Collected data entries

=== Begin Enclosure ===

Lemma split_on_pad4 (sep : ascii) (n : Z) (s : string) :
  0 <= n <= 9999 -> In sep ["-"; "."; "/"; " "]%char ->
  split_on sep (pad4 n ++ s) =
  match split_on sep s with
  | h :: t => (pad4 n ++ h)%string :: t
  | [] => [pad4 n]
  end.
Proof.
  intros Hn Hsep. unfold pad4. cbn [String.append].
  rewrite !split_on_digit by (assumption || divmod).
  destruct (split_on sep s); reflexivity.
Qed.

Lemma append_empty (s : string) : (s ++ "")%string = s.
Proof. induction s as [| c s IH]; simpl; [reflexivity | rewrite IH; reflexivity]. Qed.

Lemma split_on_sep (sep : ascii) (s : string) :
  split_on sep (String sep s) = EmptyString :: split_on sep s.
Proof. cbn [split_on]. rewrite Ascii.eqb_refl. reflexivity. Qed.

Lemma split_on_other (sep c : ascii) (s : string) :
  Ascii.eqb c sep = false ->
  split_on sep (String c s) =
  match split_on sep s with
  | h :: t => String c h :: t
  | [] => [String c EmptyString]
  end.
Proof. intros H. cbn [split_on]. rewrite H. reflexivity. Qed.

Lemma split_on_empty (sep : ascii) : split_on sep "" = [EmptyString].
Proof. reflexivity. Qed.

Lemma split_on_pad2_last (sep : ascii) (n : Z) :
  0 <= n <= 99 -> In sep ["-"; "."; "/"; " "]%char ->
  split_on sep (pad2 n) = [pad2 n].
Proof.
  intros Hn Hsep. unfold pad2. rewrite !split_on_digit by (assumption || divmod).
  reflexivity.
Qed.

Lemma split_on_pad4_last (sep : ascii) (n : Z) :
  0 <= n <= 9999 -> In sep ["-"; "."; "/"; " "]%char ->
  split_on sep (pad4 n) = [pad4 n].
Proof.
  intros Hn Hsep. unfold pad4. rewrite !split_on_digit by (assumption || divmod).
  reflexivity.
Qed.

(** The fields of a date written with a separator between three padded
    numbers, cut at that separator or at another. *)
Ltac split_fields :=
  repeat first
    [ rewrite split_on_pad4 by (lia || (simpl; tauto))
    | rewrite split_on_pad2 by (lia || (simpl; tauto))
    | rewrite split_on_pad4_last by (lia || (simpl; tauto))
    | rewrite split_on_pad2_last by (lia || (simpl; tauto))
    | rewrite split_on_sep
    | rewrite split_on_other by reflexivity
    | rewrite append_empty ].

Lemma new_date_valid (d : date) :
  valid_date d -> new_date (year d) (month d) (day d) = Ok d.
Proof.
  intros Hv. unfold new_date. destruct d as [y m dd]. simpl.
  unfold valid_date in Hv. rewrite Hv. reflexivity.
Qed.

Lemma strptime_render (f : date_format) (d : date) :
  valid_date d -> strptime (render f d) f = Ok (midnight d).
Proof.
  intros Hv. pose proof (valid_date_bounds d Hv) as (Hy & Hm & Hd).
  unfold strptime.
  destruct f; unfold render, format_sep; cbn [String.append];
    split_fields; unfold format_fields;
    rewrite ?field_Y_pad4, ?field_m_pad2, ?field_d_pad2 by lia;
    rewrite new_date_valid by exact Hv; reflexivity.
Qed.

Lemma year_str_pad4 (y : Z) : 1000 <= y -> year_str y = pad4 y.
Proof.
  intros Hy. unfold year_str.
  replace (y <? 10) with false by (symmetry; apply Z.ltb_ge; lia).
  replace (y <? 100) with false by (symmetry; apply Z.ltb_ge; lia).
  replace (y <? 1000) with false by (symmetry; apply Z.ltb_ge; lia).
  reflexivity.
Qed.

(** From the year 1000 on, [strftime] writes the date as [YYYY-MM-DD]. *)
Lemma strftime_ymd_render (d : date) :
  1000 <= year d -> strftime_ymd d = render Fmt_Y_m_d_dash d.
Proof.
  intros Hy. unfold strftime_ymd, render. rewrite year_str_pad4 by exact Hy.
  reflexivity.
Qed.

(** Before the year 1000 the year has fewer than four digits, and
    [strptime] does not take the date back under ['%Y-%m-%d']. *)
Lemma strptime_strftime_short (d : date) :
  valid_date d -> year d < 1000 ->
  strptime (strftime_ymd d) Fmt_Y_m_d_dash =
  Raise (ValueError "time data does not match format").
Proof.
  intros Hv Hy. pose proof (valid_date_bounds d Hv) as (Hy' & Hm & Hd).
  unfold strptime, strftime_ymd, year_str, format_sep.
  destruct (year d <? 10) eqn:E1; [| destruct (year d <? 100) eqn:E2;
    [| replace (year d <? 1000) with true by (symmetry; apply Z.ltb_lt; lia)]].
  - apply Z.ltb_lt in E1. cbn [String.append].
    rewrite split_on_digit by (lia || (simpl; tauto)).
    split_fields. reflexivity.
  - apply Z.ltb_lt in E2. cbn [String.append]. split_fields. reflexivity.
  - apply Z.ltb_ge in E2. cbn [String.append].
    rewrite split_on_digit by (divmod || (simpl; tauto)).
    rewrite split_on_pad2 by (divmod || (simpl; tauto)).
    split_fields. reflexivity.
Qed.

Lemma strptime_strftime_inv (d : date) (dt : datetime) :
  valid_date d -> strptime (strftime_ymd d) Fmt_Y_m_d_dash = Ok dt ->
  1000 <= year d /\ dt = midnight d.
Proof.
  intros Hv H. destruct (Z_lt_ge_dec (year d) 1000) as [Hy | Hy].
  - rewrite strptime_strftime_short in H by assumption. discriminate.
  - split; [lia |]. rewrite strftime_ymd_render in H by lia.
    rewrite strptime_render in H by exact Hv. inversion H. reflexivity.
Qed.

Lemma strftime_ymd_length (d : date) :
  valid_date d -> String.length (strftime_ymd d) = 10%nat -> 1000 <= year d.
Proof.
  intros Hv H. destruct (Z_lt_ge_dec (year d) 1000) as [Hy | Hy]; [| lia].
  exfalso. revert H. unfold strftime_ymd, year_str.
  destruct (year d <? 10); [discriminate |].
  destruct (year d <? 100); [discriminate |].
  replace (year d <? 1000) with true by (symmetry; apply Z.ltb_lt; lia).
  discriminate.
Qed.

Lemma fromisoformat_render (d : date) :
  valid_date d -> fromisoformat (render Fmt_Y_m_d_dash d) = Ok (midnight d).
Proof.
  intros Hv. pose proof (valid_date_bounds d Hv) as (Hy & Hm & Hd).
  unfold fromisoformat, render. unfold pad4 at 1. unfold pad2 at 1 2.
  cbn [String.append].
  change (String (digit (year d / 1000)) _) with (pad4 (year d)) at 1.
  rewrite digits_val_pad4, !two_digits_pad by lia.
  cbn [Ascii.eqb Bool.eqb andb]. cbv iota.
  rewrite new_date_valid by exact Hv. reflexivity.
Qed.

Lemma parse_isoformat_time_date (d : date) (tstr : string) (dt : datetime) :
  parse_isoformat_time d tstr = Some dt -> dt_date dt = d.
Proof.
  unfold parse_isoformat_time. destruct (split_offset tstr) as [t o].
  destruct (parse_hh_mm_ss_ff t) as [[[[h m] s] us] |]; [| discriminate].
  destruct (parse_offset o) as [off |]; [| discriminate].
  destruct ((h <? 24) && (m <? 60) && (s <? 60)); [| discriminate].
  intros H. inversion H. reflexivity.
Qed.


Lemma digit_val_separator (c : ascii) :
  In c ["-"; "."; "/"; " "]%char -> digit_val c = None.
Proof. simpl. intros [<- | [<- | [<- | [<- | []]]]]; reflexivity. Qed.

(** [fromisoformat] refuses a date written in one of the other formats. *)
Lemma fromisoformat_render_other (f : date_format) (d : date) :
  valid_date d -> f <> Fmt_Y_m_d_dash ->
  fromisoformat (render f d) = invalid_isoformat (render f d).
Proof.
  intros Hv Hf. pose proof (valid_date_bounds d Hv) as (Hy & Hm & Hd).
  destruct f; [congruence | | |]; unfold fromisoformat at 1;
    unfold render at 1; unfold pad4 at 1; unfold pad2 at 1 2;
    cbn [String.append digits_val]; unfold two_digits;
    rewrite ?digit_val_digit by divmod;
    rewrite ?(digit_val_separator "."), ?(digit_val_separator "/") by (simpl; tauto);
    rewrite ?digit_val_digit by divmod;
    try reflexivity.
Qed.

Lemma strptime_raises (s : string) (f : date_format) (e : exn) :
  strptime s f = Raise e -> is_ValueError e = true.
Proof.
  unfold strptime, new_date.
  destruct (split_on (format_sep f) s) as [| a [| b [| c [| ? ?]]]];
    try (intros H; inversion H; reflexivity).
  destruct (format_fields f a b c) as [[[y m] d] |];
    [| intros H; inversion H; reflexivity].
  destruct (valid_dateb (mkdate y m d)); simpl; intros H; inversion H; reflexivity.
Qed.

(** The formats tried before the one a date is written in do not match. *)
Lemma strptime_render_earlier (f g : date_format) (d : date) :
  valid_date d ->
  In (g, f) [(Fmt_Y_m_d_dash, Fmt_d_m_Y_dot);
             (Fmt_Y_m_d_dash, Fmt_m_d_Y_slash); (Fmt_d_m_Y_dot, Fmt_m_d_Y_slash);
             (Fmt_Y_m_d_dash, Fmt_Y_m_d_slash); (Fmt_d_m_Y_dot, Fmt_Y_m_d_slash);
             (Fmt_m_d_Y_slash, Fmt_Y_m_d_slash)] ->
  raises (strptime (render f d) g) = true.
Proof.
  intros Hv Hin. pose proof (valid_date_bounds d Hv) as (Hy & Hm & Hd).
  simpl in Hin.
  destruct Hin as [H | [H | [H | [H | [H | [H | []]]]]]]; inversion H; subst;
    unfold strptime, render, format_sep; cbn [String.append];
    split_fields; try reflexivity.
Qed.

Lemma try_except_raises {A : Type} (c : result A) (handled : exn -> bool)
    (h : exn -> result A) :
  raises c = true -> (forall e, c = Raise e -> handled e = true) ->
  exists e, c = Raise e /\ try_except c handled h = h e.
Proof.
  intros Hr Hh. destruct c as [a | e]; [discriminate |].
  exists e. split; [reflexivity |]. simpl. rewrite (Hh e eq_refl). reflexivity.
Qed.

Lemma try_formats_render (f : date_format) (d : date) :
  valid_date d -> try_formats (render f d) date_formats = Ok (midnight d).
Proof.
  intros Hv. unfold date_formats.
  assert (Hskip : forall g rest,
             raises (strptime (render f d) g) = true ->
             try_formats (render f d) (g :: rest) = try_formats (render f d) rest).
  { intros g rest Hr. cbn [try_formats].
    destruct (try_except_raises (strptime (render f d) g) is_ValueError
                (fun _ => try_formats (render f d) rest) Hr) as (e & _ & ->);
      [intros e He; apply (strptime_raises _ _ _ He) | reflexivity]. }
  assert (Hhit : forall rest,
             try_formats (render f d) (f :: rest) = Ok (midnight d)).
  { intros rest. cbn [try_formats]. rewrite strptime_render by exact Hv. reflexivity. }
  destruct f.
  - apply Hhit.
  - rewrite Hskip by (apply strptime_render_earlier; simpl; tauto). apply Hhit.
  - rewrite !Hskip by (apply strptime_render_earlier; simpl; tauto). apply Hhit.
  - rewrite !Hskip by (apply strptime_render_earlier; simpl; tauto). apply Hhit.
Qed.

Lemma format_date_render (f : date_format) (d : date) :
  valid_date d -> format_date (DStr (render f d)) = Ok (strftime_ymd d).
Proof.
  intros Hv. unfold format_date.
  destruct f.
  - rewrite fromisoformat_render by exact Hv. reflexivity.
  - rewrite fromisoformat_render_other by (exact Hv || discriminate).
    unfold invalid_isoformat. cbn [try_except is_ValueError].
    rewrite try_formats_render by exact Hv. reflexivity.
  - rewrite fromisoformat_render_other by (exact Hv || discriminate).
    unfold invalid_isoformat. cbn [try_except is_ValueError].
    rewrite try_formats_render by exact Hv. reflexivity.
  - rewrite fromisoformat_render_other by (exact Hv || discriminate).
    unfold invalid_isoformat. cbn [try_except is_ValueError].
    rewrite try_formats_render by exact Hv. reflexivity.
Qed.



(** *** The dates [format_date] returns *)

Lemma new_date_is_valid (y m d : Z) (r : date) :
  new_date y m d = Ok r -> valid_date r.
Proof.
  unfold new_date. destruct (valid_dateb (mkdate y m d)) eqn:E; [| discriminate].
  intros H. inversion H; subst. exact E.
Qed.

Lemma strptime_is_valid (s : string) (f : date_format) (dt : datetime) :
  strptime s f = Ok dt -> valid_date (dt_date dt).
Proof.
  unfold strptime.
  destruct (split_on (format_sep f) s) as [| a [| b [| c [| ? ?]]]]; try discriminate.
  destruct (format_fields f a b c) as [[[y m] d] |]; [| discriminate].
  destruct (new_date y m d) as [r |] eqn:E; [| discriminate].
  simpl. intros H. inversion H; subst. simpl. apply (new_date_is_valid _ _ _ _ E).
Qed.

Lemma try_formats_is_valid (s : string) (fmts : list date_format) (dt : datetime) :
  try_formats s fmts = Ok dt -> valid_date (dt_date dt).
Proof.
  induction fmts as [| f fmts IH]; simpl; [discriminate |].
  destruct (strptime s f) as [dt' | e] eqn:E; simpl.
  - intros H. inversion H; subst. apply (strptime_is_valid _ _ _ E).
  - destruct (is_ValueError e); [exact IH | discriminate].
Qed.

Lemma fromisoformat_is_valid (s : string) (dt : datetime) :
  fromisoformat s = Ok dt -> valid_date (dt_date dt).
Proof.
  unfold fromisoformat, invalid_isoformat.
  do 10 (destruct s as [| ? s]; [discriminate |]).
  destruct (digits_val 0 _) as [y |]; [| discriminate].
  destruct (two_digits _ _) as [m |]; [| discriminate].
  destruct (two_digits _ _) as [d |]; [| discriminate].
  destruct (_ && _); [| discriminate].
  destruct (new_date y m d) as [r |] eqn:E; [| discriminate].
  apply new_date_is_valid in E. simpl.
  destruct s as [| c tstr].
  - intros H. inversion H; subst. exact E.
  - destruct (parse_isoformat_time r tstr) as [dt' |] eqn:Et; [| discriminate].
    intros H. inversion H; subst.
    rewrite (parse_isoformat_time_date _ _ _ Et). exact E.
Qed.

(** Whatever [format_date] returns is a calendar date written as
    [YYYY-MM-DD]. *)
Lemma format_date_is_date (v : date_value) (s : string) :
  valid_value v -> format_date v = Ok s ->
  exists d, valid_date d /\ s = strftime_ymd d.
Proof.
  destruct v as [str | d | dt | tn]; unfold format_date, valid_value; intros Hv H.
  - destruct (fromisoformat str) as [dt | e] eqn:E; cbn [bind try_except] in H.
    + inversion H; subst. exists (dt_date dt).
      split; [apply (fromisoformat_is_valid _ _ E) | reflexivity].
    + destruct (is_ValueError e); [| discriminate].
      destruct (try_formats str date_formats) as [dt | e'] eqn:E';
        cbn [bind try_except] in H; [| discriminate].
      inversion H; subst. exists (dt_date dt).
      split; [apply (try_formats_is_valid _ _ _ E') | reflexivity].
  - inversion H; subst. exists d. split; [exact Hv | reflexivity].
  - inversion H; subst. exists (dt_date dt). split; [exact Hv | reflexivity].
  - discriminate.
Qed.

=== End Enclosure ===

■ **Your assignment**:
Repeat only the lines above, from the first line of the entries through the line that contains "Lemma split_on_pad4_last (sep", including both ends.

■ **Response box**:
Lemma split_on_pad4 (sep : ascii) (n : Z) (s : string) :
  0 <= n <= 9999 -> In sep ["-"; "."; "/"; " "]%char ->
  split_on sep (pad4 n ++ s) =
  match split_on sep s with
  | h :: t => (pad4 n ++ h)%string :: t
  | [] => [pad4 n]
  end.
Proof.
  intros Hn Hsep. unfold pad4. cbn [String.append].
  rewrite !split_on_digit by (assumption || divmod).
  destruct (split_on sep s); reflexivity.
Qed.

Lemma append_empty (s : string) : (s ++ "")%string = s.
Proof. induction s as [| c s IH]; simpl; [reflexivity | rewrite IH; reflexivity]. Qed.

Lemma split_on_sep (sep : ascii) (s : string) :
  split_on sep (String sep s) = EmptyString :: split_on sep s.
Proof. cbn [split_on]. rewrite Ascii.eqb_refl. reflexivity. Qed.

Lemma split_on_other (sep c : ascii) (s : string) :
  Ascii.eqb c sep = false ->
  split_on sep (String c s) =
  match split_on sep s with
  | h :: t => String c h :: t
  | [] => [String c EmptyString]
  end.
Proof. intros H. cbn [split_on]. rewrite H. reflexivity. Qed.

Lemma split_on_empty (sep : ascii) : split_on sep "" = [EmptyString].
Proof. reflexivity. Qed.

Lemma split_on_pad2_last (sep : ascii) (n : Z) :
  0 <= n <= 99 -> In sep ["-"; "."; "/"; " "]%char ->
  split_on sep (pad2 n) = [pad2 n].
Proof.
  intros Hn Hsep. unfold pad2. rewrite !split_on_digit by (assumption || divmod).
  reflexivity.
Qed.

Lemma split_on_pad4_last (sep : ascii) (n : Z) :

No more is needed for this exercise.